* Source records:
⟨

(* ===== verification/StreamPages.v ===== *)
(** The pages of a reply hold the merged rows, each once and in order, and end
    with the one page that says no more follow. *)

From stdpp Require Import gmap.
From stdpp Require Import base option list sets sorting.
From Stdlib Require Import NArith ZArith Lia.
From S2P Require Import Prelude Types Wtf8 Fold Text Compiled FrnMap NameStore NameOrder EntryTable Volume VolumeInv VolumeNew FolderPaths TopK Engine FolderRank FolderTree EngineView NameRows Frame Binary Page Merge Stream StreamRead StreamMerge.

Section pages.
Context `{Unicode, !UnicodeAscii, !UnicodeText, Hasher}.
Context (n : nat) (W : nat -> VolumeIndex) (P : nat -> list N) (q : Asked).
Notation Vf i := (view_of (W i)).
Notation todos runs := (todo <$> (runs : list Run)).
Context (Hfits : forall i, (i < n)%nat -> volume_fits (W i) (P i)).

(** What a page says of a row. *)
Definition raw_row (p : nat * N) : option RawItem :=
  pp ← v_path_of (Vf p.1) (v_parent (Vf p.1) p.2);
  Some {| ri_path := P p.1 ++ (match pp with [] => [] | _ => pp ++ [0x5C] end) ++ FolderPaths.v_raw (Vf p.1) (v_name_id (Vf p.1) p.2);
          ri_is_dir := v_is_dir (Vf p.1) p.2;
          ri_size := if a_want_size q then v_size (Vf p.1) p.2 else None;
          ri_mtime := if a_want_mtime q then v_mtime (Vf p.1) p.2 else None |}.

Notation runs_ok := (runs_ok n W P).
Notation run_ok := (run_ok W P).
Notation gcmp := (merged_cmp W P (a_sort q)).
Notation rows runs := (TopK.sort gcmp (tagged (todos runs))).

(** The memo gives the path of the folder as the index has it. *)
Lemma row_path_spec i r par name : (i < n)%nat -> run_ok i r -> alive (W i) par ->
  exists r', row_path (W i) par name (P i) r
    = Some ((fun pp => P i ++ (match pp with [] => [] | _ => pp ++ [0x5C] end) ++ name) <$> v_path_of (Vf i) par, r') /\
    run_ok i r' /\ place r' = place r.
Proof.
  intros Hi Hr Hp. pose proof (Hfits i Hi) as [Hok _ _ _ _]. unfold row_path.
  set (r1 := if _ || _ then _ else r).
  assert (Hr1 : run_ok i r1 /\ place r1 = place r /\ r_memo_generation r1 = Volume.generation (W i)).
  { subst r1. destruct (N.eqb_spec (r_memo_generation r) (Volume.generation (W i))) as [E|E]; cbn [negb orb]; [destruct (_ <? _)|]; cbn [with_memo place r_pos r_refs r_memo_generation].
    - split; [|done]. destruct Hr as [Ha Hb _]. split; [done|done|]. cbn [with_memo r_memo]. intros p pp _ Hl. by rewrite lookup_empty in Hl.
    - done.
    - split; [|done]. destruct Hr as [Ha Hb _]. split; [done|done|]. cbn [with_memo r_memo]. intros p pp _ Hl. by rewrite lookup_empty in Hl. }
  clearbody r1. destruct Hr1 as ([Ha Hb Hm] & Hpl & Hg). destruct (r_memo r1 !! par) as [pp|] eqn:El; cbn [mbind option_bind].
  - rewrite <- (Hm par pp Hg El). exists r1. split; [by destruct pp|]. done.
  - destruct (look_path (W i) Hok par Hp) as (st & buf & -> & Est). cbn [mbind option_bind]. eexists. split.
    + rewrite <- Est. reflexivity.
    + split; [|exact Hpl]. split; [exact Ha|exact Hb|]. cbn [with_memo r_memo r_memo_generation]. intros p pp _ [[<- <-]|[_ Hl]]%lookup_insert_Some; [done|].
      by apply (Hm p pp Hg).
Qed.

(** Taking the row that was picked. *)
Lemma take_picked runs i x r : runs_ok runs -> least_head gcmp (todos runs) i x -> runs !! i = Some r ->
  exists h r', take_head r = Some (h, r') /\ h_idx h = x /\ run_ok i r' /\ row_ok (W i) h /\ todos (<[i := r']> runs) = <[i := todo r']> (todos runs) /\
    todos runs !! i = Some (x :: todo r').
Proof.
  intros Hok [[l Hl] _] Hr. rewrite list_lookup_fmap, Hr in Hl. injection Hl as El. destruct (run_head r) as [h|] eqn:Eh; [|by rewrite (todo_nil r Eh) in El].
  destruct (run_head_todo r h Eh) as (r' & Et & Etd & _). rewrite Etd in El. injection El as <- <-. exists h, r'.
  split; [done|]. split; [done|]. split; [by eapply take_head_ok; [eapply rs_each|]|]. split; [by eapply head_row; [eapply rs_each|]|].
  split; [by rewrite list_fmap_insert|]. by rewrite list_lookup_fmap, Hr, <- Etd.
Qed.

Lemma read_if_wanted {A} (b : bool) (o : option A) (m : option (option A)) : m = Some o -> (if b then m else Some None) = Some (if b then o else None).
Proof. intros ->. by destruct b. Qed.

Definition page_rows (start consumed : N) (taken : list (nat * N)) : list RawItem := omap raw_row (drop (N.to_nat (start - consumed)) taken).

(** What filling a page from [k] rows leaves. *)
Record filled (start stop consumed M : N) (out : list N) (count : N) (runs : list Run) (room k : nat) (out' : list N) (count' : N) (runs' : list Run) : Prop := {
  fl_room : (k <= room)%nat;
  fl_stop : (k <= N.to_nat (stop - consumed))%nat;
  fl_rows : (k <= length (rows runs))%nat;
  fl_ok : runs_ok runs';
  fl_sorted : runs_sorted gcmp (todos runs');
  fl_left : rows runs' = drop k (rows runs);
  fl_out : out' = out ++ items_bytes (page_rows start consumed (take k (rows runs)));
  fl_count : count' = count + len (page_rows start consumed (take k (rows runs)));
  fl_len : len out' <= N.max (len out) (PAGE_BYTE_BUDGET + M);
  fl_some : (0 < room)%nat -> consumed < stop -> len out < PAGE_BYTE_BUDGET -> rows runs <> [] -> (0 < k)%nat
}.

Lemma page_rows_cons start consumed p l : page_rows start consumed (p :: l)
  = (if consumed + 1 <=? start then [] else match raw_row p with Some w => [w] | None => [] end) ++ page_rows start (consumed + 1) l.
Proof.
  unfold page_rows. destruct (N.leb_spec (consumed + 1) start).
  - replace (N.to_nat (start - consumed)) with (S (N.to_nat (start - (consumed + 1)))) by lia. done.
  - replace (N.to_nat (start - consumed)) with 0%nat by lia. replace (N.to_nat (start - (consumed + 1))) with 0%nat by lia. rewrite !drop_0. cbn [omap list_omap].
    by destruct (raw_row p).
Qed.

Lemma filled_none start stop consumed M out count runs runs' room : runs_ok runs' -> todos runs' = todos runs -> runs_sorted gcmp (todos runs) ->
  ((0 < room)%nat -> consumed < stop -> len out < PAGE_BYTE_BUDGET -> rows runs = []) ->
  filled start stop consumed M out count runs room 0 out count runs'.
Proof.
  intros Hok Et Hs Hn. assert (E0 : page_rows start consumed (take 0 (rows runs)) = []) by (unfold page_rows; by rewrite take_0, drop_nil).
  split; rewrite ?E0; [lia|lia|lia|done|by rewrite Et|by rewrite Et, drop_0|by rewrite app_nil_r|unfold len; cbn [length]; lia|lia|].
  intros Hr Hc Hb Hne. exfalso. by apply Hne, Hn.
Qed.

(** One more row in front. *)
Lemma filled_cons start stop consumed M out out1 count count1 runs runs1 room k out' count' runs' p ws :
  filled start stop (consumed + 1) M out1 count1 runs1 room k out' count' runs' ->
  consumed < stop -> rows runs = p :: rows runs1 -> ws = (if consumed + 1 <=? start then [] else match raw_row p with Some w => [w] | None => [] end) ->
  out1 = out ++ items_bytes ws -> count1 = count + len ws -> len out1 <= N.max (len out) (PAGE_BYTE_BUDGET + M) ->
  filled start stop consumed M out count runs (S room) (S k) out' count' runs'.
Proof.
  intros [F1 F2 F3 F4 F5 F6 F7 F8 F9 _] Hlt Er Ew Eo Ec El. split; rewrite ?Er; cbn [take drop length]; try done; try lia.
  - rewrite page_rows_cons, <- Ew, F7, Eo. unfold items_bytes. by rewrite map_app, concat_app, app_assoc.
  - rewrite page_rows_cons, <- Ew, F8, Ec, len_app. lia.
Qed.

Lemma rows_nonempty runs i x : least_head gcmp (todos runs) i x -> rows runs <> [].
Proof.
  intros [[l Hl] _] E. assert (Hin : (i, x) ∈ tagged (todos runs)) by (apply elem_of_tagged; eexists; split; [done|left]).
  rewrite <- (sort_perm gcmp), E in Hin. by apply not_elem_of_nil in Hin.
Qed.

(** A page's rows. *)
Lemma fill_spec turn start stop M : turn_fits n P (a_sort q) turn -> (forall p w, (p.1 < n)%nat -> alive (W p.1) p.2 -> raw_row p = Some w -> len (pushed w) <= M) ->
  forall room out count runs consumed, runs_ok runs -> runs_sorted gcmp (todos runs) ->
  exists k out' count' runs', fill room q (guards n W) (prefixes n P) turn start stop out count runs consumed = Some (out', count', runs', consumed + N.of_nat k) /\
    filled start stop consumed M out count runs room k out' count' runs'.
Proof.
  intros Ht HM. induction room as [|room IH]; intros out count runs consumed Hok Hs; cbn [fill].
  { exists 0%nat, out, count, runs. rewrite N.add_0_r. split; [done|]. apply filled_none; [done..|lia]. }
  destruct (N.ltb_spec consumed stop) as [Hlt|Hge]; cbn [andb].
  2: { exists 0%nat, out, count, runs. rewrite N.add_0_r. split; [done|]. apply filled_none; [done..|]. intros; lia. }
  destruct (N.ltb_spec (len out) PAGE_BYTE_BUDGET) as [Hb|Hb].
  2: { exists 0%nat, out, count, runs. rewrite N.add_0_r. split; [done|]. apply filled_none; [done..|]. intros; lia. }
  destruct (next_head_spec n W P (a_sort q) Hfits runs turn consumed Hok Ht) as (ri & runs1 & -> & Hok1 & Et & Hp). cbn [mbind option_bind].
  destruct ri as [i|].
  2: { exists 0%nat, out, count, runs1. rewrite N.add_0_r. split; [done|]. apply filled_none; [done..|]. intros _ _ _. simpl in Hp. by rewrite Hp. }
  destruct Hp as [x Hx]. pose proof Hx as Hx1. rewrite <- Et in Hx1. pose proof Hx1 as [[l Hl] _]. apply list_lookup_fmap_Some in Hl as (r & _ & Hr). rewrite Hr. cbn [mbind option_bind].
  destruct (take_picked runs1 i x r Hok1 Hx1 Hr) as (h & r' & -> & Eh & Hr' & Hrow & Etd & Hlk). cbn [mbind option_bind]. pose proof (runs_lt _ _ _ _ _ _ Hok1 Hr) as Hi.
  pose proof (Hfits i Hi) as [Hvok _ _ _ _]. rewrite Et in Etd, Hlk.
  (** The state with the row taken, in any of its forms. *)
  assert (Hnext : forall r'', run_ok i r'' -> place r'' = place r' -> let runs2 := <[i := r'']> runs1 in
    runs_ok runs2 /\ runs_sorted gcmp (todos runs2) /\ rows runs = (i, x) :: rows runs2).
  { intros r'' Hr'' Hpl. cbv zeta. assert (Etd' : todos (<[i := r'']> runs1) = <[i := todo r']> (todos runs)).
    { rewrite list_fmap_insert, Et. f_equal. by apply place_head. }
    split; [by eapply runs_ok_insert|]. rewrite Etd'. split; [by eapply runs_sorted_take|]. apply (sort_head gcmp); [exact Hs|exact Hx|exact Hlk]. }
  destruct (N.leb_spec (consumed + 1) start) as [Hst|Hst].
  { destruct (Hnext r' Hr' eq_refl) as (Hok2 & Hs2 & Er). destruct (IH out count _ (consumed + 1) Hok2 Hs2) as (k & out' & count' & runs' & -> & F).
    exists (S k), out', count', runs'. split; [f_equal; f_equal; lia|]. eapply filled_cons; [exact F|done|exact Er|done|..].
    all: rewrite ?(proj2 (N.leb_le _ _)) by lia; unfold items_bytes, len; cbn [map concat length]; rewrite ?app_nil_r; (done || lia). }
  rewrite guards_at, prefixes_at by done. cbn [mbind option_bind]. rewrite (look_parent (W i) Hvok) by apply Hrow. cbn [mbind option_bind].
  rewrite (look_name (W i) Hvok) by apply Hrow. cbn [mbind option_bind].
  destruct (row_path_spec i r' (v_parent (Vf i) (h_idx h)) (FolderPaths.v_raw (Vf i) (v_name_id (Vf i) (h_idx h))) Hi Hr' (rw_parent _ _ Hrow)) as (r'' & -> & Hr'' & Hpl).
  cbn [mbind option_bind]. destruct (rw_path _ _ Hrow) as [pp Hpp]. rewrite Hpp. cbn [fmap option_fmap option_map].
  rewrite (read_if_wanted _ _ _ (look_size (W i) Hvok _ (rw_live _ _ Hrow))), (read_if_wanted _ _ _ (look_mtime (W i) Hvok _ (rw_live _ _ Hrow))). cbn [mbind option_bind].
  destruct (look_dir (W i) Hvok _ (rw_live _ _ Hrow)) as (fl & -> & Efl). cbn [mbind option_bind]. rewrite Efl, Eh.
  destruct (Hnext r'' Hr'' Hpl) as (Hok2 & Hs2 & Er).
  destruct (raw_row (i, x)) as [w|] eqn:Ew; [|unfold raw_row in Ew; cbn [fst snd] in Ew; rewrite Eh in Hpp; by rewrite Hpp in Ew].
  match goal with |- context [fill room q _ _ _ _ _ ?o] => assert (Eo : o = out ++ items_bytes [w]) end.
  { unfold raw_row in Ew. cbn [fst snd] in Ew. rewrite Eh in Hpp. rewrite Hpp in Ew. injection Ew as <-. unfold items_bytes. cbn [map concat]. by rewrite app_nil_r. }
  rewrite Eo. destruct (IH (out ++ items_bytes [w]) (count + 1) _ (consumed + 1) Hok2 Hs2) as (k & out' & count' & runs' & -> & F).
  exists (S k), out', count', runs'. split; [f_equal; f_equal; lia|]. eapply filled_cons; [exact F|done|exact Er|done|..].
  all: rewrite ?(proj2 (N.leb_gt _ _)) by lia; rewrite ?Ew; try done.
  pose proof (HM (i, x) w Hi ltac:(cbn [fst snd]; rewrite <- Eh; apply Hrow) Ew). unfold items_bytes. cbn [map concat]. rewrite app_nil_r, len_app. lia.
Qed.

⟩

* Exercise requirements: Which of the lines in the data contain the string "then"? Return each one.

* Completed exercise:
          ri_size := if a_want_size q then v_size (Vf p.1) p.2 else None;
          ri_mtime := if a_want_mtime q then v_mtime (Vf p.1) p.2 else None |}.
  set (r1 := if _ || _ then _ else r).
Lemma read_if_wanted {A} (b : bool) (o : option A) (m : option (option A)) : m = Some o -> (if b then m else Some None) = Some (if b then o else None).
  = (if consumed + 1 <=? start then [] else match raw_row p with Some w => [w] | None => [] end) ++ page_rows start (consumed + 1) l.
  consumed < stop -> rows runs = p :: rows runs1 -> ws = (if consumed + 1 <=? start then [] else match raw_row p with Some w => [w] | None => [] end) ->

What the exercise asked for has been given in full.